Items from a dataset
(** The hypotheses of [heal_within_shared_cap] hold of [squad] with the
    default cap fraction 0.04 over a tick of one second. *)
Lemma heal_within_shared_cap_witness :
  0 <= 1 /\ 0 <= 0.04 /\ sharedRepairCap 0.04 squad /\
  Forall2 (healedWithin 0.04 1) squad
    (fst (@Enemies.updateLoop refMath noSteering 1 1 (mkPlayer 500 500)
            2000 2000 (length squad) 0 (squad, ∅))).
Proof.
  assert (H1 : 0 <= 1) by (apply Qle_bool_iff; reflexivity).
  assert (H2 : 0 <= 0.04) by (apply Qle_bool_iff; reflexivity).
  assert (H3 : sharedRepairCap 0.04 squad).
  { intros e He _. unfold squad in He.
    repeat (apply elem_of_cons in He as [->|He]); try reflexivity.
    apply elem_of_nil in He. destruct He. }
  split; [exact H1|]. split; [exact H2|]. split; [exact H3|].
  exact (proj1 (@heal_within_shared_cap refMath noSteering 1 1
                  (mkPlayer 500 500) 2000 2000 0.04 squad H1 H2 H3)).
Defined.

(** Two drones in range of one wounded ally: each wants to heal 3, the
    shared budget grants 3 and then 1, and the ally gains the cap of 4. *)
Lemma two_drones_share_the_cap :
  map (fun e => (e_id e, Qred (e_hp e)))
      (@Enemies.update refMath noSteering 1 1 (mkPlayer 500 500) 2000 2000
         squad)
  = [("a_1"%string, 54); ("d_1"%string, 10); ("d_2"%string, 10)].
Proof. vm_compute. reflexivity. Qed.

(** * Further properties of the code *)

(** ** The reference generator keeps its bounds *)

Lemma nextFloat_unit (s : list Q) : 0 <= fst (nextFloat s) < 1.
Proof.
  destruct s as [|f s]; simpl; [lra|]. unfold unitDraw.
  destruct (Qleb 0 f) eqn:E1; simpl; [|lra].
  destruct (Qltb f 1) eqn:E2; simpl; [|lra].
  apply Qleb_true in E1. apply Qltb_true in E2. lra.
Qed.

Lemma scriptedRandom_int_in_bounds (streams : Z -> list Q) :
  intInBounds (scriptedRandom streams).
Proof.
  intros lo hi s Hle. cbn [rng_int scriptedRandom].
  pose proof (nextFloat_unit s) as Hf.
  destruct (nextFloat s) as [f s']. cbn [fst] in *.
  assert (H0 : (0 <= Qfloor (f * inject_Z (hi - lo + 1)))%Z).
  { change 0%Z with (Qfloor 0). apply Qfloor_resp_le.
    apply Qmult_le_0_compat; [lra|].
    change 0 with (inject_Z 0). rewrite <- Zle_Qle. lia. }
  assert (H1 : (Qfloor (f * inject_Z (hi - lo + 1)) < hi - lo + 1)%Z).
  { rewrite Zlt_Qlt.
    eapply Qle_lt_trans; [apply Qfloor_le|].
    assert (Hn : 0 < inject_Z (hi - lo + 1)).
    { change 0 with (inject_Z 0). rewrite <- Zlt_Qlt. lia. }
    nra. }
  lia.
Qed.

Lemma scriptedRandom_range_in_bounds (streams : Z -> list Q) :
  rangeInBounds (scriptedRandom streams).
Proof.
  intros lo hi s Hle. cbn [rng_range scriptedRandom].
  pose proof (nextFloat_unit s) as Hf.
  destruct (nextFloat s) as [f s']. cbn [fst] in *.
  rewrite Qred_correct. nra.
Qed.

(** Two predicates that agree on a list filter it alike. *)
Lemma filter_agree {A : Type} (P Q : A -> Prop)
    `{!forall x, Decision (P x)} `{!forall x, Decision (Q x)} (l : list A) :
  Forall (fun x => P x <-> Q x) l -> filter P l = filter Q l.
Proof.
  induction 1 as [|x l Hx _ IH]; [reflexivity|].
  rewrite !filter_cons.
  destruct (decide (P x)) as [Hp|Hp], (decide (Q x)) as [Hq|Hq];
    try tauto; rewrite IH; reflexivity.
Qed.

(** ** Contracts: the DOM guards *)

Section ContractsFacts.
Import Contracts.
(** * WHIPTube: the room-scoped fan-out engine and its signaling synchronizer

    A shallow embedding of the Go sources

    - [webrtc/peer/connection.go]  (package [peer]: [DispatchKeyFrame],
      [SignalPeerConnections] and its closure [attemptSync]),
    - the [main] package (room registry, [getOrCreateRoom],
      [removePeerFromRoom], [websocketHandler] and its callbacks),

    together with the properties of the specification that concern them.

    The media library (pion) and the websocket library are external: a
    peer-connection is a record of what the program observes of it
    (connection state, senders, receivers, local description), and every
    library call that returns an [error] asks a fault oracle
    [fails : nat -> bool], indexed by the number of fallible calls made so
    far, whether it fails.  Effects are explicit: a [World] is threaded
    through every function, and everything the program does to the outside
    (locks, RTCP and websocket writes, spawned goroutines) is appended to
    the world's trace. *)

From Stdlib Require Import ZArith.
From stdpp Require Import base numbers option list gmap strings.

(** ** Go slices

    A slice value is a length over a backing array.  All slices of this
    program start at offset 0, so the capacity is the length of the
    backing array.  Passing a slice to a function copies the length and
    shares the array. *)
Module slice.
Section Slice.
Context {A : Type}.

→ TASK TO COMPLETE
For each line in the entries that contains the string "exact", make a copy.

→ SOLVED PROBLEM
  split; [exact H1|]. split; [exact H2|]. split; [exact H3|].
  exact (proj1 (@heal_within_shared_cap refMath noSteering 1 1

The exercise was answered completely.